Dan Landson, a Southwest spokesman, said “the information the mayor put out this week following the broader call with the airlines was the nature of the conversation.”

That broader call included representatives of all the airlines except Frontier. Also on that call were top city officials including James, his aide Joni Wickham, city manager Troy Schulte, Airport Committee chair Jolie Justice and Klein.

During the call, the airlines said they wanted Connico, a Kentucky-based construction firm, to evaluate the $1.64 billion figure.

The projected cost of the new KCI started at $964 million in 2015, back when the terminal was more of a concept. Those figures grew to $1.2 billion, later to $1.4 billion earlier this year and then $1.6 billion in the fall. Much of the price increase has been due to expanding gates and holding rooms.

The good news from the city’s standpoint: James asked each airline on the call if they would agree to move ahead if Connico could validate the costs on the terminal. Of the seven airlines on the call, all agreed except for two.

“We asked the airlines one by one, if they had a problem with the overall price tag,” Justus said. “Everybody said if they could do this independent audit and it came back with no problems they would be fine. Except Spirit and Allegiant. They had a problem with the price.”

While cost concerns are shared among the airlines at KCI, Spirit and Allegiant have been the most vocal about it. That’s likely for two reasons: As ultra-low cost carriers, they’re the most sensitive to price. Also, as airlines that occupy low market shares at KCI, they have the least amount of leverage in the negotiations.

Matt Klein, a senior vice president for Spirit Airlines, said in a letter to city officials that the terminal was “too costly for smaller new entrant carriers to bear and still deliver the value that we deliver to the community in terms of low airfares.”

Allegiant also said it could not support the current terminal proposal.

During the campaign to earn voter approval for a new terminal, boosters were careful not to say that a new terminal by itself would lead to more flight options. But they did dismiss the possibility that it could lead to fewer flight options if terminal costs were too high.

Pat Klein said the city is trying to keep the small carriers’ interests in mind.

“We’re working to protect all of the small carriers,” Klein said. “That’s why we have taken the stance that we have.”

Klein said the letters from Spirit and Allegiant may be attempts to improve their leverage in negotiations.

“From the (aviation) department point of view, that makes it difficult because it strains relationships when six of the groups are working collaboratively in a negotiation — contentious, but working together — but you have people who are trying to increase their leverage from the outside,” Klein said.

Part of the cost concerns is how the airlines pay for baggage handling.

Alaska Airlines wrote a letter to James on Nov. 21 saying that a proposed cost sharing formula for baggage “would result in a huge imbalance of costs to smaller carriers like Alaska.”

The letter by Shane Jones, vice president of airport affairs for Alaska Airlines, said the proposed formula would have Frontier, which has less than 2 percent of passengers at KCI, paying $15.88 per bag.
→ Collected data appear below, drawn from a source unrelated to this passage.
(** The second loop started from [merged] and a [seen] that holds the keys
    of [merged]. *)
Lemma add_incoming_spec incoming : forall merged seen,
  (forall k, k ∈ seen <-> k ∈ keys merged) ->
  exists added,
    fold_left add_incoming incoming (merged, seen)
      = ((merged ++ added)%list, list_to_set (keys added) ∪ seen) /\
    sublist added incoming /\
    NoDup (keys added) /\
    (forall t, t ∈ added -> key_of t ∉ seen) /\
    (forall t, t ∈ incoming -> key_of t ∈ keys (merged ++ added)).
Proof.
  induction incoming as [|t ts IH]; intros merged seen Hseen; cbn [fold_left].
  - exists []. rewrite app_nil_r. cbn. split; [f_equal; set_solver|].
    split; [constructor|]. split; [constructor|]. split; intros t Ht; inversion Ht.
  - unfold add_incoming at 2. destruct (bool_decide (key_of t ∈ seen)) eqn:E.
    + apply bool_decide_eq_true in E.
      destruct (IH merged seen Hseen) as (added & Hfold & Hsub & Hnd & Hnew & Hall).
      exists added. split; [exact Hfold|]. split; [now apply sublist_cons|].
      split; [exact Hnd|]. split; [exact Hnew|].
      intros u Hu. apply elem_of_cons in Hu as [-> | Hu]; [|now apply Hall].
      unfold keys. rewrite map_app, elem_of_app. left. now apply Hseen.
    + apply bool_decide_eq_false in E.
      destruct (IH (merged ++ [t])%list ({[key_of t]} ∪ seen)) as (added & Hfold & Hsub & Hnd & Hnew & Hall).
      { intros k. unfold keys. rewrite map_app, elem_of_app, elem_of_union, Hseen. cbn. set_solver. }
      exists (t :: added). rewrite Hfold, <- app_assoc. unfold keys. cbn [app map list_to_set].
      split; [f_equal; set_solver|]. split; [now apply sublist_skip|].
      split; [|split].
      * apply NoDup_cons. split; [|exact Hnd].
        intros Hin. unfold keys in Hin. apply list_elem_of_fmap in Hin as (u & Hk & Hu).
        apply (Hnew u Hu). rewrite <- Hk. set_solver.
      * intros u Hu. apply elem_of_cons in Hu as [-> | Hu]; [exact E|].
        specialize (Hnew u Hu). set_solver.
      * intros u Hu. apply elem_of_cons in Hu as [-> | Hu].
        -- unfold keys. rewrite map_app, elem_of_app. right. cbn. set_solver.
        -- specialize (Hall u Hu). now rewrite <- app_assoc in Hall.
Qed.
(** X6.  Classification returns exactly on the lists whose lines are all
    empty or of at least eight words; on any other list it raises
    [IndexError], and it raises nothing else ([KeyError] in particular never
    escapes). *)
Theorem X6_histogram_errors (contacts : list string) :
  (is_ok (calculate_contact_counts contacts) = true
   <-> Forall readable contacts)
  /\ (forall e, calculate_contact_counts contacts = Raise e -> e = IndexError).
Proof.
  unfold calculate_contact_counts.
  destruct (count_lines_outcome contacts initial_counts initial_counts_dom)
    as [[Hall Hok]|[Hnot Herr]].
  - split; [tauto|]. intros e He. rewrite He in Hok. discriminate Hok.
  - rewrite Herr. split; [|intros e [= <-]; reflexivity].
    split; [discriminate | contradiction].
Qed.

Lemma lines_of_category_perm (k : string) (contacts contacts' : list string) :
  contacts ≡ₚ contacts' ->
  lines_of_category k contacts = lines_of_category k contacts'.
Proof.
  unfold lines_of_category.
  induction 1 as [|x l l' _ IH|x y l|l l' l'' _ IH1 _ IH2]; cbn [List.filter].
  - reflexivity.
  - destruct (_ && _); cbn [length]; rewrite IH; reflexivity.
  - do 2 destruct (_ && _); reflexivity.
  - rewrite IH1. exact IH2.
Qed.

(** X7.  The histogram does not depend on the order of the contact lines:
    a list and any rearrangement of it have the same outcome, the same
    histogram or the same exception. *)
Theorem X7_histogram_order_independent (contacts contacts' : list string) :
  contacts ≡ₚ contacts' ->
  calculate_contact_counts contacts = calculate_contact_counts contacts'.
Proof.
  intros Hperm. unfold calculate_contact_counts.
  destruct (count_lines_outcome contacts initial_counts initial_counts_dom)
    as [[Hall Hok]|[Hnot Herr]];
    destruct (count_lines_outcome contacts' initial_counts initial_counts_dom)
      as [[Hall' Hok']|[Hnot' Herr']].
  - destruct (count_lines initial_counts contacts) as [h|] eqn:Hh;
      [|discriminate Hok].
    destruct (count_lines initial_counts contacts') as [h'|] eqn:Hh';
      [|discriminate Hok'].
    f_equal. apply map_eq. intros k.
    rewrite (count_lines_lookup _ _ _ k Hh), (count_lines_lookup _ _ _ k Hh').
    rewrite (lines_of_category_perm k _ _ Hperm). reflexivity.
  - exfalso. apply Hnot'. rewrite <- Hperm. exact Hall.
  - exfalso. apply Hnot. rewrite Hperm. exact Hall'.
  - rewrite Herr, Herr'. reflexivity.
Qed.
Fixpoint token_loop (n : nat) (start : cstring) (token : ascii) (vector : list cstring)
    (size : nat) : list cstring :=
  match n with
  | O => vector
  | S n =>
      match split_at token start with
      | (_, Some e) =>
          match e with
          | [] => vector
          | _ =>
              let vector := vector ++ [fst (split_at token e)] in
              if length vector <? size then token_loop n e token vector size else vector
          end
      | (_, None) => vector
      end
  end.

Definition token_vector (names : cstring) (token : ascii) (size : nat) : list cstring :=
  token_loop (S (length names)) names token [fst (split_at token names)] size.

(** [ircd_strtok] from a saved position: the next token and the new position
    ([None]: no token is left; the position is null at the end). *)
Fixpoint skip_seps (fs : cstring) (p : cstring) : cstring :=
  match p with
  | c :: p' => if existsb (fun d => c =c d) fs then skip_seps fs p' else p
  | [] => []
  end.

Fixpoint take_token (fs : cstring) (p : cstring) : cstring * option cstring :=
  match p with
  | [] => ([], None)
  | c :: p' =>
      if existsb (fun d => c =c d) fs then ([], Some p')
      else let '(w, r) := take_token fs p' in (c :: w, r)
  end.

Definition ircd_strtok (pos : option cstring) (fs : cstring) : option (cstring * option cstring) :=
  match pos with
  | None => None
  | Some p =>
      match skip_seps fs p with
      | [] => None
      | p => Some (take_token fs p)
      end
  end.

(** [canonize]: the tokens already copied to the output buffer are [kept];
    the buffer is their comma-separated list. *)
Fixpoint canonize_loop (n : nat) (pos : option cstring) (kept : list cstring) : list cstring :=
  match n with
  | O => kept
  | S n =>
      match ircd_strtok pos (str ",") with
      | None => kept
      | Some (s, p) =>
          canonize_loop n p
            (if existsb (fun t => (ircd_strcmp s t =? 0)%Z) kept then kept else kept ++ [s])
      end
  end.

Fixpoint join_comma (l : list cstring) : cstring :=
  match l with
  | [] => []
  | [s] => s
  | s :: l' => s ++ ","%char :: join_comma l'
  end.

Definition canonize (buffer : cstring) : cstring :=
  join_comma (canonize_loop (S (length buffer)) (Some buffer) []).

Example unique_ex : unique_name_vector (str ",#a,,#b,#A,#c,#d") ","%char 3 = map str ["#a"; "#b"; "#c"]%string.
Proof. reflexivity. Qed.
Example token_ex :
  token_vector (str "a,b,,c") ","%char 5 = [str "a"; str "b"; []; str "c"].
Proof. reflexivity. Qed.
Example canonize_ex : canonize (str "x,y,X,,z,y") = str "x,y,z".
Proof. reflexivity. Qed.

(** ** Comparison is equality up to case *)
Definition lower (s : cstring) : cstring := map ToLower s.

Lemma char_val_inj a b : char_val a = char_val b -> a = b.
Proof.
  unfold char_val. intros H. apply code_inj.
  pose proof (code_range a). pose proof (code_range b).
  destruct (Z.ltb_spec (code a) 128), (Z.ltb_spec (code b) 128); lia.
Qed.

Lemma char_val_nul : char_val NUL = 0%Z.
Proof. reflexivity. Qed.

Lemma ircd_strcmp_lower a b :
  is_cstr a -> is_cstr b -> ircd_strcmp a b = 0%Z <-> lower a = lower b.
Proof.
  revert b. induction a as [|x a IH]; intros b Ha Hb; simpl.
  - split.
    + intros H. destruct b as [|y b]; [done|]. apply is_cstr_cons in Hb as [Hy _]. simpl in H.
      exfalso. apply Hy, ToLower_nul, char_val_inj. rewrite char_val_nul. lia.
    + intros H. by destruct b.
  - apply is_cstr_cons in Ha as [Hx Ha]. destruct b as [|y b]; simpl.
    + rewrite (proj2 (ToLower_nul NUL) eq_refl).
      destruct (ch_eqb_spec (ToLower x) NUL) as [He|He]; [by apply (proj1 (ToLower_nul _)) in He|].
      split; [|done]. intros H. exfalso. apply He, char_val_inj. lia.
    + apply is_cstr_cons in Hb as [Hy Hb].
      destruct (ch_eqb_spec (ToLower x) (ToLower y)) as [He|He].
      * rewrite IH by done. rewrite He. split; [by intros -> | by intros [= ->]].
      * split; [|by intros [= ? ?]]. intros H. exfalso. apply He, char_val_inj. lia.
Qed.


(** Equality up to case as the code tests it is an equivalence. *)
Lemma strcmp_eqb_lower a b : is_cstr a -> is_cstr b -> strcmp_eqb a b = true <-> lower a = lower b.
Proof. intros Ha Hb. unfold strcmp_eqb. rewrite Z.eqb_eq. by apply ircd_strcmp_lower. Qed.

Lemma strcmp_eqb_refl a : strcmp_eqb a a = true.
Proof.
  unfold strcmp_eqb. induction a as [|x a IH]; simpl.
  - done.
  - by rewrite ch_eqb_refl.
Qed.

(** ** [unique_name_vector] against its specification *)

(** The pieces between delimiters, empty ones included. *)
Fixpoint pieces (token : ascii) (s : cstring) : list cstring :=
  match s with
  | [] => [[]]
  | c :: s' =>
      if c =c token then [] :: pieces token s'
      else match pieces token s' with
           | w :: r => (c :: w) :: r
           | [] => [[c]]
           end
  end.

Definition nonempty (w : cstring) : bool := match w with [] => false | _ => true end.

Definition words (token : ascii) (s : cstring) : list cstring :=
  List.filter nonempty (pieces token s).

(** The first occurrence of each word, [v] being known already. *)
Fixpoint uniq (v ws : list cstring) : list cstring :=
  match ws with
  | [] => v
  | w :: ws => if known v w then uniq v ws else uniq (v ++ [w]) ws
  end.

Lemma uniq_prefix v ws : exists r, uniq v ws = v ++ r.
Proof.
  revert v. induction ws as [|w ws IH]; intros v; simpl; [exists []; by rewrite app_nil_r|].
  destruct (known v w); [apply IH|]. destruct (IH (v ++ [w])) as [r ->].
  exists ([w] ++ r). by rewrite app_assoc.
Qed.

Lemma split_at_pieces token s :
  match split_at token s with
  | (w, Some e) => pieces token s = w :: pieces token e /\ length e < length s /\
      (w = [] -> deref s = token)
  | (w, None) => pieces token s = [w] /\ w = s
  end.
Proof.
  induction s as [|c s IH]; simpl; [done|].
  destruct (ch_eqb_spec c token) as [->|Hc]; [by split_and!; auto; simpl; try lia|].
  destruct (split_at token s) as [w [e|]].
  - destruct IH as (-> & Hl & _). split_and!; auto; try lia; done.
  - by destruct IH as [-> ->].
Qed.

Lemma words_skip token s : words token (skip_token token s) = words token s.
Proof.
  induction s as [|c s IH]; simpl; [done|].
  destruct (ch_eqb_spec c token) as [->|Hc]; [|done].
  rewrite IH. unfold words. simpl. by rewrite ch_eqb_refl.
Qed.

Lemma skip_token_head token s : skip_token token s = [] \/ deref (skip_token token s) <> token.
Proof.
  induction s as [|c s IH]; simpl; [by left|].
  destruct (ch_eqb_spec c token) as [->|Hc]; [done|by right].
Qed.

Lemma skip_token_length token s : length (skip_token token s) <= length s.
Proof. induction s as [|c s IH]; simpl; [lia|]. destruct (c =c token); simpl; lia. Qed.

Lemma take_uniq_full v ws : take (length v) (uniq v ws) = v.
Proof. destruct (uniq_prefix v ws) as [r ->]. apply take_app_length. Qed.

Lemma unique_loop_spec n start token v size :
  length start < n -> start = [] \/ deref start <> token -> length v < size ->
  unique_loop n start token v size = take size (uniq v (words token start)).
Proof.
  revert start v. induction n as [|n IH]; intros start v Hn Hhd Hv; [lia|].
  cbn [unique_loop]. pose proof (split_at_pieces token start) as Hp.
  destruct (split_at token start) as [w [e|]].
  - destruct Hp as (Hp & Hl & Hw). unfold words. rewrite Hp. cbn [List.filter].
    assert (nonempty w = true) as ->.
    { destruct w; [|done]. destruct Hhd as [->|Hhd]; [simpl in Hl; lia|]. by destruct (Hhd (Hw eq_refl)). }
    cbn [uniq]. fold (words token e). rewrite <- (words_skip token e).
    pose proof (skip_token_length token e). pose proof (skip_token_head token e).
    destruct (known v w); [apply IH; auto; lia|].
    destruct (Nat.eqb_spec (length (v ++ [w])) size) as [<-|Hsz].
    + by rewrite take_uniq_full.
    + apply IH; auto; [lia|]. rewrite length_app in *. simpl in *. lia.
  - destruct Hp as [Hp ->]. unfold words. rewrite Hp. cbn [List.filter].
    destruct start as [|c s]; simpl.
    + by rewrite take_ge by lia.
    + destruct (known v (c :: s)); rewrite take_ge; auto; [lia|].
      rewrite length_app. simpl. lia.
Qed.

Lemma known_in v w : known v w = true <-> exists t, In t v /\ strcmp_eqb t w = true.
Proof. unfold known. by rewrite existsb_exists. Qed.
Southwest, which has nearly half of the flying passengers at KCI, would pay $2.21 per bag.

Jones’ letter asked the city to adopt a more equitable pricing model for baggage handling.

The city and the airlines are taking advantage of a still-pending environmental assessment at the airport property, which is required by the Federal Aviation Administration, to continue negotiating baggage handling and the overall price.

During an Airport Committee meeting on Thursday at City Hall, James bristled at the suggestion that there was a delay in the project caused by negotiations among the airlines. He said the environmental assessment was still going to be happening into January.

The environmental assessment was supposed to have been done by October, according to an earlier timeline for the project. Financial close was scheduled for November.

Taken together, the project is substantially delayed from its original completion date of 2021.

But the latest developments, at least so far, don’t make for a grave delay in a timeline that has the new terminal opening in late 2022.